Task inputs ->
(** * Room timeline decryption and gap filling of hydrogen-web

    A shallow embedding of [src/matrix/room/BaseRoom.js] and of
    [iterateResponseStateEvents] from [src/matrix/room/common.ts].

    The asynchronous methods of [BaseRoom] are embedded as programs of a
    small free monad [Prog].  A program reads and updates the shared state
    (the room, the decryption request, the entry objects), calls its
    collaborators synchronously, and suspends at every [await].  While a
    program is suspended other tasks run: they may dispose the decryption
    request, open or close the live timeline, or start observing events.
    The promise that is awaited settles the way the environment decides. *)

From stdpp Require Import base option list strings gmap.

Set Default Proof Using "Type".

(** ** Matrix events *)

Inductive JsValue :=
| JsUndefined
| JsNull
| JsBoolean (b : bool)
| JsNumber (z : Z)
| JsString (s : string).

Definition typeof (v : JsValue) : string :=
  match v with
  | JsUndefined => "undefined"
  | JsNull => "object"
  | JsBoolean _ => "boolean"
  | JsNumber _ => "number"
  | JsString _ => "string"
  end%string.

(** The session an encrypted event was sent in. *)
Record SessionRef := { senderKey : string; sessionId : string }.

Record MatrixEvent := {
  event_id : string;
  type : string;
  state_key : JsValue;
  session : option SessionRef
}.

Record RoomKey := { key_roomId : string; key_session : SessionRef }.

Global Instance SessionRef_eq_dec : EqDecision SessionRef.
Proof. solve_decision. Defined.

Definition EVENT_ENCRYPTED_TYPE : string := "m.room.encrypted".

(** ** common.ts: state events of a sync room response *)

Record ResponseSection := { events : option (list MatrixEvent) }.

Record RoomResponse := {
  state : option ResponseSection;
  timeline : option ResponseSection
}.

(** [iterateResponseStateEvents]; the callback acts on a state [S] of the
    caller, which is threaded through the invocations. *)
Definition iterateResponseStateEvents {S : Type}
    (roomResponse : RoomResponse) (callback : MatrixEvent → S → S) (s : S) : S :=
  let stateEvents := state roomResponse ≫= events in
  let s :=
    match stateEvents with
    | Some stateEvents => foldl (λ s event, callback event s) s stateEvents
    | None => s
    end in
  let timelineEvents := timeline roomResponse ≫= events in
  match timelineEvents with
  | Some timelineEvents =>
      foldl (λ s event,
               if String.eqb (typeof (state_key event)) "string"
               then callback event s else s) s timelineEvents
  | None => s
  end.

(** The events of a section, none when the section or its array is absent. *)
Definition sectionEvents (section : option ResponseSection) : list MatrixEvent :=
  default [] (section ≫= events).

Definition hasStringStateKey (event : MatrixEvent) : bool :=
  match state_key event with JsString _ => true | _ => false end.

(** ** Storage *)

Inductive StoreName :=
| timelineEvents
| inboundGroupSessions
| groupSessionDecryptions
| deviceIdentities
| pendingEvents
| timelineFragments.

Global Instance StoreName_eq_dec : EqDecision StoreName.
Proof. solve_decision. Defined.

Record StorageEntry := {
  entry_roomId : string;
  event : MatrixEvent;
  fragmentId : nat;
  eventIndex : nat
}.

Inductive StoreValue :=
| TimelineEventValue (e : StorageEntry)
| OpaqueValue (n : nat).

Record StoreRecord := { rec_store : StoreName; rec_value : StoreValue }.

Inductive TxnMode := ReadOnly | ReadWrite.
Inductive TxnStatus := TxnOpen | TxnCommitted | TxnAborted.

Record Txn := {
  txn_mode : TxnMode;
  txn_stores : list StoreName;
  txn_pending : list StoreRecord;
  txn_status : TxnStatus
}.

Definition TxnId := nat.

Record Storage := {
  committed : list StoreRecord;
  txns : list Txn
}.

(** Modelled from the spec: the storage engine is not part of the sources;
    its transaction contract is [readTxn(storeNames) /
    readWriteTxn(storeNames) → Transaction], where [txn.complete()] commits
    and [txn.abort()] discards all writes in that transaction, and a
    transaction exposes the stores it was opened over. *)
Definition openTxn (mode : TxnMode) (stores : list StoreName) (st : Storage)
    : Storage * TxnId :=
  ({| committed := committed st;
      txns := txns st ++ [ {| txn_mode := mode; txn_stores := stores;
                              txn_pending := []; txn_status := TxnOpen |} ] |},
   length (txns st)).

Definition writable (t : Txn) : bool :=
  match txn_mode t, txn_status t with
  | ReadWrite, TxnOpen => true
  | _, _ => false
  end.

Definition inScope (t : Txn) (r : StoreRecord) : bool :=
  bool_decide (rec_store r ∈ txn_stores t).

Definition putAll (records : list StoreRecord) (t : Txn) : Txn :=
  if writable t
  then {| txn_mode := txn_mode t; txn_stores := txn_stores t;
          txn_pending := txn_pending t ++ filter (λ r, inScope t r = true) records;
          txn_status := txn_status t |}
  else t.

What is expected -> Word for word, give back all of the records.

Exercise response ->
(** * Room timeline decryption and gap filling of hydrogen-web

    A shallow embedding of [src/matrix/room/BaseRoom.js] and of
    [iterateResponseStateEvents] from [src/matrix/room/common.ts].

    The asynchronous methods of [BaseRoom] are embedded as programs of a
    small free monad [Prog].  A program reads and updates the shared state
    (the room, the decryption request, the entry objects), calls its
    collaborators synchronously, and suspends at every [await].  While a
    program is suspended other tasks run: they may dispose the decryption
    request, open or close the live timeline, or start observing events.
    The promise that is awaited settles the way the environment decides. *)

From stdpp Require Import base option list strings gmap.

Set Default Proof Using "Type".

(** ** Matrix events *)

Inductive JsValue :=
| JsUndefined
| JsNull
| JsBoolean (b : bool)
| JsNumber (z : Z)
| JsString (s : string).

Definition typeof (v : JsValue) : string :=
  match v with
  | JsUndefined => "undefined"
  | JsNull => "object"
  | JsBoolean _ => "boolean"
  | JsNumber _ => "number"
  | JsString _ => "string"
  end%string.

(** The session an encrypted event was sent in. *)
Record SessionRef := { senderKey : string; sessionId : string }.

Record MatrixEvent := {
  event_id : string;
  type : string;
  state_key : JsValue;
  session : option SessionRef
}.

Record RoomKey := { key_roomId : string; key_session : SessionRef }.

Global Instance SessionRef_eq_dec : EqDecision SessionRef.
Proof. solve_decision. Defined.

Definition EVENT_ENCRYPTED_TYPE : string := "m.room.encrypted".

(** ** common.ts: state events of a sync room response *)

Record ResponseSection := { events : option (list MatrixEvent) }.

Record RoomResponse := {
  state : option ResponseSection;
  timeline : option ResponseSection
}.

(** [iterateResponseStateEvents]; the callback acts on a state [S] of the
    caller, which is threaded through the invocations. *)
Definition iterateResponseStateEvents {S : Type}
    (roomResponse : RoomResponse) (callback : MatrixEvent → S → S) (s : S) : S :=
  let stateEvents := state roomResponse ≫= events in
  let s :=
    match stateEvents with
    | Some stateEvents => foldl (λ s event, callback event s) s stateEvents
    | None => s
    end in
  let timelineEvents := timeline roomResponse ≫= events in
  match timelineEvents with
  | Some timelineEvents =>
      foldl (λ s event,
               if String.eqb (typeof (state_key event)) "string"
               then callback event s else s) s timelineEvents
  | None => s
  end.

(** The events of a section, none when the section or its array is absent. *)
Definition sectionEvents (section : option ResponseSection) : list MatrixEvent :=
  default [] (section ≫= events).

Definition hasStringStateKey (event : MatrixEvent) : bool :=
  match state_key event with JsString _ => true | _ => false end.

(** ** Storage *)

Inductive StoreName :=
| timelineEvents
| inboundGroupSessions
| groupSessionDecryptions
| deviceIdentities
| pendingEvents
| timelineFragments.

Global Instance StoreName_eq_dec : EqDecision StoreName.
Proof. solve_decision. Defined.

Record StorageEntry := {
  entry_roomId : string;
  event : MatrixEvent;
  fragmentId : nat;
  eventIndex : nat
}.

Inductive StoreValue :=
| TimelineEventValue (e : StorageEntry)
| OpaqueValue (n : nat).

Record StoreRecord := { rec_store : StoreName; rec_value : StoreValue }.

Inductive TxnMode := ReadOnly | ReadWrite.
Inductive TxnStatus := TxnOpen | TxnCommitted | TxnAborted.

Record Txn := {
  txn_mode : TxnMode;
  txn_stores : list StoreName;
  txn_pending : list StoreRecord;
  txn_status : TxnStatus
}.

Definition TxnId := nat.

Record Storage := {
  committed : list StoreRecord;
  txns : list Txn
}.

(** Modelled from the spec: the storage engine is not part of the sources;
    its transaction contract is [readTxn(storeNames) /
    readWriteTxn(storeNames) → Transaction], where [txn.complete()] commits
    and [txn.abort()] discards all writes in that transaction, and a
    transaction exposes the stores it was opened over. *)
Definition openTxn (mode : TxnMode) (stores : list StoreName) (st : Storage)
    : Storage * TxnId :=
  ({| committed := committed st;
      txns := txns st ++ [ {| txn_mode := mode; txn_stores := stores;
                              txn_pending := []; txn_status := TxnOpen |} ] |},
   length (txns st)).

Definition writable (t : Txn) : bool :=
  match txn_mode t, txn_status t with
  | ReadWrite, TxnOpen => true
  | _, _ => false
  end.

Definition inScope (t : Txn) (r : StoreRecord) : bool :=
  bool_decide (rec_store r ∈ txn_stores t).

Definition putAll (records : list StoreRecord) (t : Txn) : Txn :=
  if writable t
  then {| txn_mode := txn_mode t; txn_stores := txn_stores t;
          txn_pending := txn_pending t ++ filter (λ r, inScope t r = true) records;
          txn_status := txn_status t |}
  else t.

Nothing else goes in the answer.